At the Moulin Rouge: The Dance (1890) by Henri de Toulouse-Lautrec, French, 1864 - 1901Philadelphia Museum of Art
Henri de Toulouse-Lautrec was born in 1864, the son of minor aristocrats, and lived during a golden era of Parisian leisure. He showed a great talent for art from an early age and was encouraged by his parents, who hoped he would become a respected painter.
Instead, Toulouse-Lautrec was drawn to the seedy side of Parisian life. Working as a painter, printmaker, illustrator, and caricaturist he captured the decadent, provocative spirit of the belle epoque; nightclubs, brothels, bars, and cabarets.
In 1899 the Moulin Rouge cabaret opened. It soon became the favorite club of many artists, including Toulouse-Lautrec, who made advertisement posters and paintings of the club in exchange for a reserved table and free drinks.
The Moulin Rouge was a transgressive space where artists and poets mixed with aristocrats and prostitutes, absinthe and champagne flowed, and dances such as the 'Can-Can' and the 'Cha-U-Kao'.
This painting At the Moulin Rouge: The Dance depicts a typical night on the dance floor. The scene is centred on the two women: one flaunting her ankles to her male partner…
…the other stands back, alone in her hat and fur collar. Beside her stands another woman, her face obscured.
Their identities are uncertain, but it's supposed that the lady in pink is an aristocrat accompanied by a chaperone, while the hatless woman is one of the club's notorious dancers.

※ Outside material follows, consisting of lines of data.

(* ===== verification/Keyset.v ===== *)
(** * Lists in pieces, and loops that read a table by pages of ids

    [keyset] is the loop the code writes around a SELECT with [id > last ORDER BY id LIMIT n]: read a
    page, stop when it is empty, work on it, go on after its last id.  The SELECT sees what the
    work committed.  [keyset_chunks] says when that loop is a traversal, in order and in
    pieces, of the ids as they were at the start. *)

From S2P Require Import Prelude.
Local Open Scope Z_scope.

(** The lists from [l] in steps of [n] > 0 elements. *)
Fixpoint chunks_of {A} (fuel n : nat) (l : list A) : list (list A) :=
  match fuel, l with
  | _, [] => []
  | O, _ => []
  | S fuel', _ => take n l :: chunks_of fuel' n (drop n l)
  end.
(** [[body(x) for x in l]] *)
Fixpoint each {S A B} (body : A → M S B) (l : list A) : M S (list B) :=
  match l with
  | [] => ret []
  | x :: l' => let! y := body x in let! ys := each body l' in ret (y :: ys)
  end.

(** [WHERE id > last ORDER BY id LIMIT n] *)
Definition after (last : Z) (ids : list Z) : list Z := List.filter (λ i, last <? i) (ssort Z.leb ids).
Definition page_after (n : nat) (last : Z) (ids : list Z) : list Z := take n (after last ids).
(** The loop never runs out of the fuel its callers give it: [keyset_chunks]. *)
Definition OutOfFuel : exn := OtherError "OutOfFuel".
Fixpoint keyset {S B} (fuel : nat) (select : Z → M S (list Z)) (body : list Z → M S B) (last : Z) : M S (list B) :=
  match fuel with
  | O => raise OutOfFuel
  | Datatypes.S fuel' =>
      let! page := select last in
      match page with
      | [] => ret []
      | _ => let! y := body page in
             let! ys := keyset fuel' select body (List.last page last) in
             ret (y :: ys)
      end
  end.

(** ** Pieces *)

Section Chunks.
Context {A : Type} (n : nat) (Hn : (0 < n)%nat).

Lemma chunks_fuel fuel fuel' (l : list A) :
  (List.length l ≤ fuel)%nat → (List.length l ≤ fuel')%nat → chunks_of fuel n l = chunks_of fuel' n l.
Proof.
  revert fuel' l. induction fuel as [|fuel IH]; intros fuel' [|x l] H H'; cbn in H, H'; try lia; [by destruct fuel'..|].
  destruct fuel' as [|fuel']; [lia|]. cbn. f_equal.
  apply IH; rewrite length_skipn; cbn; lia.
Qed.
Lemma chunks_cons (l : list A) : l ≠ [] → chunks_of (List.length l) n l = take n l :: chunks_of (List.length (drop n l)) n (drop n l).
Proof.
  destruct l as [|x l]; [done|]. intros _. cbn [List.length chunks_of]. f_equal.
  apply chunks_fuel; rewrite ?length_skipn; cbn; lia.
Qed.
Lemma chunks_concat fuel (l : list A) : (List.length l ≤ fuel)%nat → concat (chunks_of fuel n l) = l.
Proof.
  revert l. induction fuel as [|fuel IH]; intros [|x l] H; cbn in H; [done|lia|done|]. cbn [chunks_of concat].
  rewrite IH; [apply take_drop|]. rewrite length_skipn. cbn. lia.
Qed.
Lemma chunks_ne fuel (l c : list A) : c ∈ chunks_of fuel n l → c ≠ [].
Proof.
  revert l. induction fuel as [|fuel IH]; intros [|x l]; cbn; try by intros ?%elem_of_nil.
  intros [->|H]%elem_of_cons; [|by eapply IH]. by destruct n; [lia|].
Qed.
Lemma chunks_sub fuel (l c : list A) x : c ∈ chunks_of fuel n l → x ∈ c → x ∈ l.
Proof.
  revert l. induction fuel as [|fuel IH]; intros [|y l]; cbn; try by intros ?%elem_of_nil.
  intros [->|H]%elem_of_cons Hx.
  - rewrite <- (take_drop n (y :: l)). apply elem_of_app. by left.
  - rewrite <- (take_drop n (y :: l)). apply elem_of_app. right. eauto.
Qed.
End Chunks.

(** ** Pages in order *)

Lemma Zleb_total x y : (x <=? y) = false → (y <=? x) = true.
Proof. lia. Qed.
Lemma Zleb_trans x y z : (x <=? y) = true → (y <=? z) = true → (x <=? z) = true.
Proof. lia. Qed.
Lemma sorted_ids l : StronglySorted (λ a b, (a <=? b) = true) (ssort Z.leb l).
Proof. apply ssort_sorted; [apply Zleb_total|apply Zleb_trans]. Qed.
Lemma last_default {A} (l : list A) a b : l ≠ [] → List.last l a = List.last l b.
Proof. intros H. destruct (exists_last H) as (p & m & ->). by rewrite !last_last. Qed.
Lemma after_elem last ids i : i ∈ after last ids ↔ i ∈ ids ∧ last < i.
Proof. unfold after. rewrite elem_of_filter_b, (ssort_perm Z.leb), Z.ltb_lt. tauto. Qed.
Lemma filter_sorted {A} (R : A → A → Prop) p l : StronglySorted R l → StronglySorted R (List.filter p l).
Proof.
  induction 1 as [|x l Hs IH Hx]; cbn; [constructor|]. destruct (p x); [|done]. constructor; [done|].
  apply Forall_forall. intros y [_ Hy]%elem_of_filter_b. by eapply Forall_forall in Hx.
Qed.
Lemma after_sorted last ids : StronglySorted (λ a b, (a <=? b) = true) (after last ids).
Proof. apply filter_sorted, sorted_ids. Qed.
Lemma after_NoDup last ids : NoDup ids → NoDup (after last ids).
Proof. intros H. unfold after. rewrite <- (ssort_perm Z.leb) in H. eapply sublist_NoDup; [exact H|apply filter_sublist]. Qed.
Lemma after_unique last ids last' ids' :
  NoDup ids → NoDup ids' → (∀ i, i ∈ ids ∧ last < i ↔ i ∈ ids' ∧ last' < i) → after last ids = after last' ids'.
Proof.
  intros H H' He. apply (sorted_unique Z.leb); [intros; lia|apply after_sorted..|].
  apply NoDup_Permutation; [by apply after_NoDup..|]. intros i. by rewrite !after_elem.
Qed.
(** What follows the first [n] of the ids is what is after the last of them. *)
Lemma after_drop n last ids :
  NoDup ids → (0 < n)%nat → after last ids ≠ [] →
  after (List.last (take n (after last ids)) last) ids = drop n (after last ids).
Proof.
  intros Hnd Hn Hne. set (l := after last ids) in *.
  assert (take n l ≠ []) as Hp by (destruct l, n; cbn; congruence || lia).
  destruct (exists_last Hp) as (p & m & Hpm). rewrite Hpm, last_last.
  pose proof (after_sorted last ids) as Hs. fold l in Hs.
  pose proof (after_NoDup last ids Hnd) as Hl. fold l in Hl.
  rewrite <- (take_drop n l), Hpm in Hs, Hl.
  apply StronglySorted_app in Hs as (Hcross & Hs1 & Hs2). apply NoDup_app in Hl as (_ & Hdis & Hl2).
  apply (sorted_unique Z.leb); [intros; lia|apply after_sorted|done|].
  apply NoDup_Permutation; [by apply after_NoDup|done|]. intros i. rewrite after_elem.
  assert (m ∈ l) as Hm by (rewrite <- (take_drop n l), Hpm; apply elem_of_app; left; apply elem_of_app; right; apply list_elem_of_here).
  apply after_elem in Hm as [_ Hm]. split.
  - intros [Hi Hlt]. assert (i ∈ l) as Hil by (apply after_elem; split; [done|lia]).
    rewrite <- (take_drop n l), Hpm in Hil. apply elem_of_app in Hil as [Hil|Hil]; [|done].
    apply StronglySorted_app in Hs1 as (Hc & _ & _). apply elem_of_app in Hil as [Hil|Hil%list_elem_of_singleton]; [|lia].
    specialize (Hc i m Hil ltac:(apply list_elem_of_here)). lia.
  - intros Hi. assert (i ∈ l) as Hil by (rewrite <- (take_drop n l); apply elem_of_app; by right).
    apply after_elem in Hil as [Hin _]. split; [done|].
    assert (m ∈ p ++ [m]) as Hmp by (apply elem_of_app; right; apply list_elem_of_here).
    specialize (Hcross m i Hmp Hi). cbn in Hcross. assert (m ≠ i) by (intros ->; by eapply Hdis). lia.
Qed.

Section Loop.
Context {S B : Type} (n : nat) (Hn : (0 < n)%nat) (ids : S → list Z) (body : list Z → M S B).
(** The invariant of the loop: the work on a page of ids leaves the ids after the page as they were. *)
Context (I : S → Prop) (I_ids : ∀ s, I s → NoDup (ids s)).
Context (I_body : ∀ s page b s', I s → NoDup page → page ⊆ ids s → (∀ i, i ∈ page → i <= List.last page i) → body page s = (Ok b, s') →
  I s' ∧ ∀ i, List.last page i < i → (i ∈ ids s' ↔ i ∈ ids s)).

Lemma page_NoDup m last l : NoDup l → NoDup (take m (after last l)).
Proof. intros H%(after_NoDup last). rewrite <- (take_drop m) in H. by apply NoDup_app in H as (? & _ & _). Qed.
Lemma page_sub m last l : take m (after last l) ⊆ l.
Proof. intros i Hi. assert (i ∈ after last l) as H%after_elem; [|by destruct H]. rewrite <- (take_drop m). apply elem_of_app. by left. Qed.
Lemma page_last m last l i : i ∈ take m (after last l) → i <= List.last (take m (after last l)) i.
Proof.
  pose proof (after_sorted last l) as Hs. rewrite <- (take_drop m (after last l)) in Hs. apply StronglySorted_app in Hs as (_ & Hs & _).
  generalize dependent (take m (after last l)). clear. intros l Hs Hi.
  assert (l ≠ []) as Hne by (by intros ->; apply elem_of_nil in Hi).
  destruct (exists_last Hne) as (p & x & ->). rewrite last_last. apply elem_of_app in Hi as [Hi|Hi%list_elem_of_singleton]; [|lia].
  apply StronglySorted_app in Hs as (Hc & _ & _). specialize (Hc i x Hi ltac:(apply list_elem_of_here)). lia.
Qed.

Lemma keyset_chunks fuel last s :
  I s → (List.length (after last (ids s)) < fuel)%nat →
  keyset fuel (λ last, gets (λ s, page_after n last (ids s))) body last s
  = each body (chunks_of (List.length (after last (ids s))) n (after last (ids s))) s.
Proof.
  revert last s. induction fuel as [|fuel IH]; intros last s HI Hf; [lia|]. cbn [keyset]. rewrite bind_gets.
  unfold page_after. destruct (after last (ids s)) as [|x l] eqn:E; [by destruct n|]. rewrite <- E in *.
  assert (after last (ids s) ≠ []) as Hne by (by rewrite E). rewrite chunks_cons by done. cbn [each].
  destruct (take n (after last (ids s))) as [|y page] eqn:Ep; [by rewrite E in Ep; destruct n; [lia|]|]. rewrite <- Ep.
  unfold bind at 1 3. destruct (body (take n (after last (ids s))) s) as [[b|e] s'] eqn:Eb; [|done].
  destruct (I_body _ _ _ _ HI (page_NoDup n last (ids s) (I_ids _ HI)) (page_sub n last (ids s)) (page_last n last (ids s)) Eb) as [HI' Hids].
  assert (after (List.last (take n (after last (ids s))) last) (ids s') = drop n (after last (ids s))) as Ha.
  { rewrite <- after_drop by auto. apply after_unique; [auto..|]. intros i.
    rewrite (last_default _ last i) by (rewrite Ep; done). split; intros [Hi Hlt]; (split; [|done]); by apply Hids. }
  unfold bind. rewrite IH; [by rewrite Ha|done|]. rewrite Ha, length_skipn. rewrite E in *. cbn in *. lia.
Qed.
End Loop.

Lemma keeps_each {S A B} (P : S → Prop) (body : A → M S B) l : (∀ x, x ∈ l → keeps P (body x)) → keeps P (each body l).
Proof.
  intros H. induction l as [|x l IH]; cbn; [apply keeps_ret|]. apply keeps_bind; [apply H; left|]. intros y.
  apply keeps_bind; [apply IH; intros; apply H; by right|]. intros ys. apply keeps_ret.
Qed.
Lemma keeps_keyset {S B} (P : S → Prop) select (body : list Z → M S B) fuel last :
  (∀ last, keeps P (select last)) → (∀ page, keeps P (body page)) → keeps P (keyset fuel select body last).
Proof.
  intros Hs Hb. revert last. induction fuel as [|fuel IH]; intros last; cbn; [apply keeps_raise|].
  apply keeps_bind; [apply Hs|]. intros [|x page]; [apply keeps_ret|]. apply keeps_bind; [apply Hb|]. intros y.
  apply keeps_bind; [apply IH|]. intros ys. apply keeps_ret.
Qed.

The view places us on the dance floor, watching these two very different woman from afar.
Meanwhile, the caricatured faces of the clientele suggest all of society has gathered here to frolic and to find someone for the night…
Interior of a Brothel in Yoshiwara (around 1811) by Katsushika HokusaiKobe City Museum
Meanwhile, in Japan. This five panel, panoramic woodblock print by the 19th-century artist Hokusai depicts the interior of a brothel in Yoshiwara, the red light district of Edo, modern-day Tokyo.
Hokusai excelled at this kind of picture, known as ukiyo-e, or 'images of the floating world', a term that described the transitory, pleasure-driven culture of Edo.
Like Toulouse-Lautrec, Hokusai tells the story of a night at the bustling pleasure house. But in this case, we see everything that's going on…
Society men and women gather to drink tea, read poetry, and talk pleasantly.
Servants prepare hot food and boozy drinks for the waiting guests…
…and people enter private rooms for more intimate encounters.
Hokusai pays particular attention to the women's fashionable costumes, lavishly decorated with geometric patterns, and their hair, rolled and pinned into place.
He was a master of observation. It's the details and the individuality in their dresses and in their manners that bring this everyday scene to life.
The similarities in the subject and style of these two artists is more than a coincidence. Hokusai was a near contemporary of Toulouse-Lautrec, and by the late 19th Century his prints were very popular in Europe - part of a wider fashion for all things Japanese.
What they saw as the exoticism of the East appealed to the bohemian western artists, who sought ways of living outside of the social norms of Europe. For them, Japan was a land of aesthetic refinement and unbridled pleasure.